(* ===== verification/Controller.v ===== *)
(** * The autonomous controller's writes to the orchestration row

    [AutonomousResearchController] of [application/autonomous_research_controller.py]:
    starting, pausing, resuming, cancelling and failing a run, and the checkpoints and
    cycle completions of a tick.  The repository is an interface, [OrchestrationStore]:
    the plain one and the lease-fenced one of [Lease] both implement it.  A tick holds the
    row it has read, [current]; other writers may have changed the table since.  Executions
    interleave all of them ([sys_step]); every step is a sequence of elementary writes
    ([sys_step_writes]), over which the invariants are proved.  Telemetry, the in-process
    start times and the dispatch of a tick to models and workers are not modelled. *)
From S2P Require Import Prelude PyVal CoreTypes Scope Records FindingRecords Orchestration Lease.

(** ** The repository interface *)

(** [store t record require_unowned_or_expired] is [research_orchestrations.save]: it
    writes the record it is given, over a row that exists and is not terminal, or raises. *)
Class OrchestrationStore (store : table -> row -> bool -> result table) : Prop := {
  store_ok : forall t r req t', store t r req = Ok t' ->
    exists cur, t !! r.(ResearchOrchestrationRecord.research_run_id) = Some cur
    /\ terminal cur = false
    /\ t' = <[r.(ResearchOrchestrationRecord.research_run_id) := r]> t;
  store_terminal : forall t r cur,
    t !! r.(ResearchOrchestrationRecord.research_run_id) = Some cur ->
    terminal cur = true ->
    Str.is_blank r.(ResearchOrchestrationRecord.research_run_id) = false ->
    store t r false = Raise TerminalOrchestrationStateError }.

Definition plain_store (now : Z) (t : table) (r : row) (req : bool) : result table :=
  Lease.save now t r None None req.

Definition fenced_store (now : Z) (token : Token.t) (t : table) (r : row) (req : bool)
    : result table :=
  fenced_save now t token r None None req.

Lemma save_terminal now t r cur eo ee :
  bool_decide (eo = None) = bool_decide (ee = None) ->
  t !! r.(ResearchOrchestrationRecord.research_run_id) = Some cur -> terminal cur = true ->
  Str.is_blank r.(ResearchOrchestrationRecord.research_run_id) = false ->
  Lease.save now t r eo ee false = Raise TerminalOrchestrationStateError.
Proof.
  intros He Hc Ht Hb. unfold Lease.save, data_opaque_id, select_row. rewrite Hb, He, eqb_reflx.
  cbn [mbind result_bind negb]. rewrite andb_false_r, Hc, Ht. done.
Qed.

#[global] Instance plain_store_lawful now : OrchestrationStore (plain_store now).
Proof.
  split.
  - intros t r req t' H. apply save_ok in H as (cur & ? & ? & _ & ?). eauto.
  - intros t r cur Hc Ht Hb. by apply (save_terminal _ _ _ cur).
Qed.

#[global] Instance fenced_store_lawful now token : OrchestrationStore (fenced_store now token).
Proof.
  split.
  - intros t r req t' H. apply save_ok in H as (cur & ? & ? & _ & ?). eauto.
  - intros t r cur Hc Ht Hb. by apply (save_terminal _ _ _ cur).
Qed.

(** ** Data *)

(** [data/records.py:2290-2298 ALLOWED_CYCLE_OUTCOMES] *)
Definition ALLOWED_CYCLE_OUTCOMES : list string :=
  [ "CONTINUE"; "PAUSE"; "COMPLETE"; "BLOCKED"; "REQUIRE_HUMAN_REVIEW" ].

(** [data/records.py:2523-2553 ResearchCycleRecord] *)
Module ResearchCycleRecord.
Record t : Set := mk {
  cycle_id : string;
  research_run_id : string;
  cycle_number : Z;
  phase_completed : string;
  outcome : string;
  created_at : Z;
  stop_reason : option string;
  opportunity_id : option string;
  hypothesis_id : option string;
  experiment_id : option string }.

Definition post_init (x : t) : result t :=
  _ ← data_opaque_id x.(cycle_id);
  _ ← data_opaque_id x.(research_run_id);
  _ ← data_non_negative_int x.(cycle_number);
  raise_if Str.is_blank x.(phase_completed) as PersistenceInputError;;
  raise_if negb (mem x.(outcome) ALLOWED_CYCLE_OUTCOMES) as PersistenceInputError;;
  raise_if blank_when_set x.(stop_reason) as PersistenceInputError;;
  _ ← data_optional_opaque_id x.(opportunity_id);
  _ ← data_optional_opaque_id x.(hypothesis_id);
  _ ← data_optional_opaque_id x.(experiment_id);
  Ok x.

#[global] Instance post_init_validator : Validator post_init.
Proof. solve_validator. Qed.
End ResearchCycleRecord.

Module Db.
Record t : Type := mk {
  runs : gset string;
  orchestrations : table;
  cycles : list ResearchCycleRecord.t;
  audit_events : list AuditEventRecord.t }.
End Db.

(** [application/autonomous_research_controller.py:132-144 StartAutonomousResearchCommand] *)
Module StartAutonomousResearchCommand.
Record t : Set := mk {
  research_run_id : string;
  budget_id : string;
  target_reference : string;
  scope : ScopeEvaluationInput.t;
  bounds : OrchestrationBounds.t;
  research_question : string;
  has_routing_request : bool }.
End StartAutonomousResearchCommand.

(** [application/autonomous_research_controller.py:147-156 OrchestrationTickResult] *)
Module OrchestrationTickResult.
Record t : Set := mk {
  research_run_id : string;
  state : string;
  cycle_number : Z;
  outcome : string;
  stop_reason : option string;
  last_phase : string;
  hypothesis_id : option string;
  experiment_id : option string }.
End OrchestrationTickResult.

(** [application/autonomous_research_controller.py:1676-1691 _result_from_record] *)
Definition result_from_record (r : row) (outcome : CycleOutcome.t) : OrchestrationTickResult.t :=
  OrchestrationTickResult.mk r.(ResearchOrchestrationRecord.research_run_id)
    r.(ResearchOrchestrationRecord.state) r.(ResearchOrchestrationRecord.cycle_number)
    (if (r.(ResearchOrchestrationRecord.state)
         =? OrchestrationState.value OrchestrationState.PAUSED)%string
     then CycleOutcome.value CycleOutcome.PAUSE else CycleOutcome.value outcome)
    r.(ResearchOrchestrationRecord.stop_reason) r.(ResearchOrchestrationRecord.last_phase)
    r.(ResearchOrchestrationRecord.last_hypothesis_id)
    r.(ResearchOrchestrationRecord.last_experiment_id).

(** [x or y] for a string that may be [None]. *)
Definition or_else (x y : option string) : option string :=
  match x with
  | Some s => if Str.is_empty s then y else x
  | None => y
  end.

(** The columns a controller write replaces; the constructor validates the copy.
    [dataclasses.replace(current, ...)] *)
Module Change.
Record t : Set := mk {
  state : string;
  cycle_number : Z;
  last_phase : string;
  current_phase : string;
  last_opportunity_id : option string;
  last_hypothesis_id : option string;
  last_experiment_id : option string;
  pause_reason : option string;
  stop_reason : option string;
  active_cycle_id : option string;
  last_attempt_id : option string;
  last_observation_id : option string;
  last_assessment_id : option string;
  last_worker_result_id : option string }.

Definition of_row (r : row) : t :=
  mk r.(ResearchOrchestrationRecord.state) r.(ResearchOrchestrationRecord.cycle_number)
    r.(ResearchOrchestrationRecord.last_phase) r.(ResearchOrchestrationRecord.current_phase)
    r.(ResearchOrchestrationRecord.last_opportunity_id)
    r.(ResearchOrchestrationRecord.last_hypothesis_id)
    r.(ResearchOrchestrationRecord.last_experiment_id)
    r.(ResearchOrchestrationRecord.pause_reason) r.(ResearchOrchestrationRecord.stop_reason)
    r.(ResearchOrchestrationRecord.active_cycle_id)
    r.(ResearchOrchestrationRecord.last_attempt_id)
    r.(ResearchOrchestrationRecord.last_observation_id)
    r.(ResearchOrchestrationRecord.last_assessment_id)
    r.(ResearchOrchestrationRecord.last_worker_result_id).

(** Another state, phase label, pause and stop reason. *)
Definition status (c : t) (new_state phase : string) (pause stop : option string) : t :=
  mk new_state c.(cycle_number) phase c.(current_phase) c.(last_opportunity_id)
    c.(last_hypothesis_id) c.(last_experiment_id) pause stop c.(active_cycle_id)
    c.(last_attempt_id) c.(last_observation_id) c.(last_assessment_id)
    c.(last_worker_result_id).
End Change.

Definition changed (r : row) (c : Change.t) (now : Z) : row :=
  ResearchOrchestrationRecord.mk r.(ResearchOrchestrationRecord.research_run_id)
    c.(Change.state) c.(Change.cycle_number) c.(Change.last_phase)
    r.(ResearchOrchestrationRecord.policy_version) r.(ResearchOrchestrationRecord.max_cycles)
    r.(ResearchOrchestrationRecord.max_experiments)
    r.(ResearchOrchestrationRecord.max_model_calls)
    r.(ResearchOrchestrationRecord.max_worker_invocations)
    r.(ResearchOrchestrationRecord.max_elapsed_ms)
    r.(ResearchOrchestrationRecord.max_selected_opportunities)
    r.(ResearchOrchestrationRecord.max_runtime_fallback)
    r.(ResearchOrchestrationRecord.side_effect_ceiling)
    r.(ResearchOrchestrationRecord.allow_repeated_control_experiments)
    r.(ResearchOrchestrationRecord.created_at) now now
    r.(ResearchOrchestrationRecord.budget_id) r.(ResearchOrchestrationRecord.target_reference)
    r.(ResearchOrchestrationRecord.research_question)
    r.(ResearchOrchestrationRecord.configuration_fingerprint) c.(Change.current_phase)
    c.(Change.last_opportunity_id) c.(Change.last_hypothesis_id) c.(Change.last_experiment_id)
    c.(Change.pause_reason) c.(Change.stop_reason) c.(Change.active_cycle_id)
    c.(Change.last_attempt_id) c.(Change.last_observation_id) c.(Change.last_assessment_id)
    c.(Change.last_worker_result_id) r.(ResearchOrchestrationRecord.routing_policy_version)
    r.(ResearchOrchestrationRecord.scope_fingerprint)
    r.(ResearchOrchestrationRecord.owner_runtime_instance_id)
    r.(ResearchOrchestrationRecord.lease_epoch) r.(ResearchOrchestrationRecord.lease_expires_at).

Definition replace (r : row) (c : Change.t) (now : Z) : result row :=
  ResearchOrchestrationRecord.post_init (changed r c now).

(** ** Repositories *)

(** [data/postgres/repositories.py:2725-2733 get] *)
Definition get_orchestration (db : Db.t) (run : string) : result (option row) :=
  _ ← data_opaque_id run;
  Ok (db.(Db.orchestrations) !! run).

(** The primary key, the foreign key to the run and the integer columns.
    [data/postgres/repositories.py:2717-2723 insert] *)
Definition insert_orchestration (db : Db.t) (r : row) : result Db.t :=
  let run := r.(ResearchOrchestrationRecord.research_run_id) in
  raise_if negb (columns_fit r) as PersistenceError;;
  raise_if bool_decide (is_Some (db.(Db.orchestrations) !! run)) as PersistenceConflictError;;
  raise_if negb (bool_decide (run ∈ db.(Db.runs))) as PersistenceError;;
  Ok (Db.mk db.(Db.runs) (<[run := r]> db.(Db.orchestrations)) db.(Db.cycles)
        db.(Db.audit_events)).

Definition insert_audit (db : Db.t) (e : AuditEventRecord.t) : result Db.t :=
  events ← append_audit db.(Db.audit_events) e;
  Ok (Db.mk db.(Db.runs) db.(Db.orchestrations) db.(Db.cycles) events).

Definition insert_audits (db : Db.t) (es : list AuditEventRecord.t) : result Db.t :=
  fold_result insert_audit db es.

(** The insertion of a cycle as the controller makes it: a second row for the same run and
    number ([uq_research_cycle_run_number]) is left out silently.
    [application/autonomous_research_controller.py:1245-1263 _complete_cycle] *)
Definition insert_cycle (db : Db.t) (c : ResearchCycleRecord.t) : result Db.t :=
  raise_if existsb (fun d => (d.(ResearchCycleRecord.cycle_id)
                              =? c.(ResearchCycleRecord.cycle_id))%string) db.(Db.cycles)
  as PersistenceConflictError;;
  if existsb (fun d => (d.(ResearchCycleRecord.research_run_id)
                        =? c.(ResearchCycleRecord.research_run_id))%string
                       && (d.(ResearchCycleRecord.cycle_number)
                           =? c.(ResearchCycleRecord.cycle_number))) db.(Db.cycles)
  then Ok db
  else
    raise_if negb (bool_decide (c.(ResearchCycleRecord.research_run_id) ∈ db.(Db.runs)))
    as PersistenceError;;
    Ok (Db.mk db.(Db.runs) db.(Db.orchestrations) (db.(Db.cycles) ++ [c]) db.(Db.audit_events)).

(** The keyword arguments of [_checkpoint]. *)
Module CheckpointArgs.
Record t : Set := mk {
  opportunity_id : option string;
  hypothesis_id : option string;
  experiment_id : option string;
  active_cycle_id : option string;
  attempt_id : option string;
  observation_id : option string;
  assessment_id : option string;
  worker_result_id : option string }.
Definition none : t := mk None None None None None None None None.
End CheckpointArgs.

(** The keyword arguments of [_complete_cycle]; [pause_reason] is [None] when unset. *)
Module CycleArgs.
Record t : Type := mk {
  stop_reason : option string;
  state : option OrchestrationState.t;
  hypothesis_id : option string;
  experiment_id : option string;
  opportunity_id : option string;
  observation_id : option string;
  assessment_id : option string;
  pause_reason : option (option string);
  increment_cycle : bool;
  current_phase : option OrchestrationPhase.t;
  extra_audit_events : list AuditEventRecord.t }.
End CycleArgs.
•••••
- [Your goal]
Only those lines of the entries above that run from the line containing "start times and" to the line containing "store_terminal : forall", both included, should be transcribed exactly.

- [Result]
    start times and the dispatch of a tick to models and workers are not modelled. *)
From S2P Require Import Prelude PyVal CoreTypes Scope Records FindingRecords Orchestration Lease.

(** ** The repository interface *)

(** [store t record require_unowned_or_expired] is [research_orchestrations.save]: it
    writes the record it is given, over a row that exists and is not terminal, or raises. *)
Class OrchestrationStore (store : table -> row -> bool -> result table) : Prop := {
  store_ok : forall t r req t', store t r req = Ok t' ->
    exists cur, t !! r.(ResearchOrchestrationRecord.research_run_id) = Some cur
    /\ terminal cur = false
    /\ t' = <[r.(ResearchOrchestrationRecord.research_run_id) := r]> t;
  store_terminal : forall t r cur,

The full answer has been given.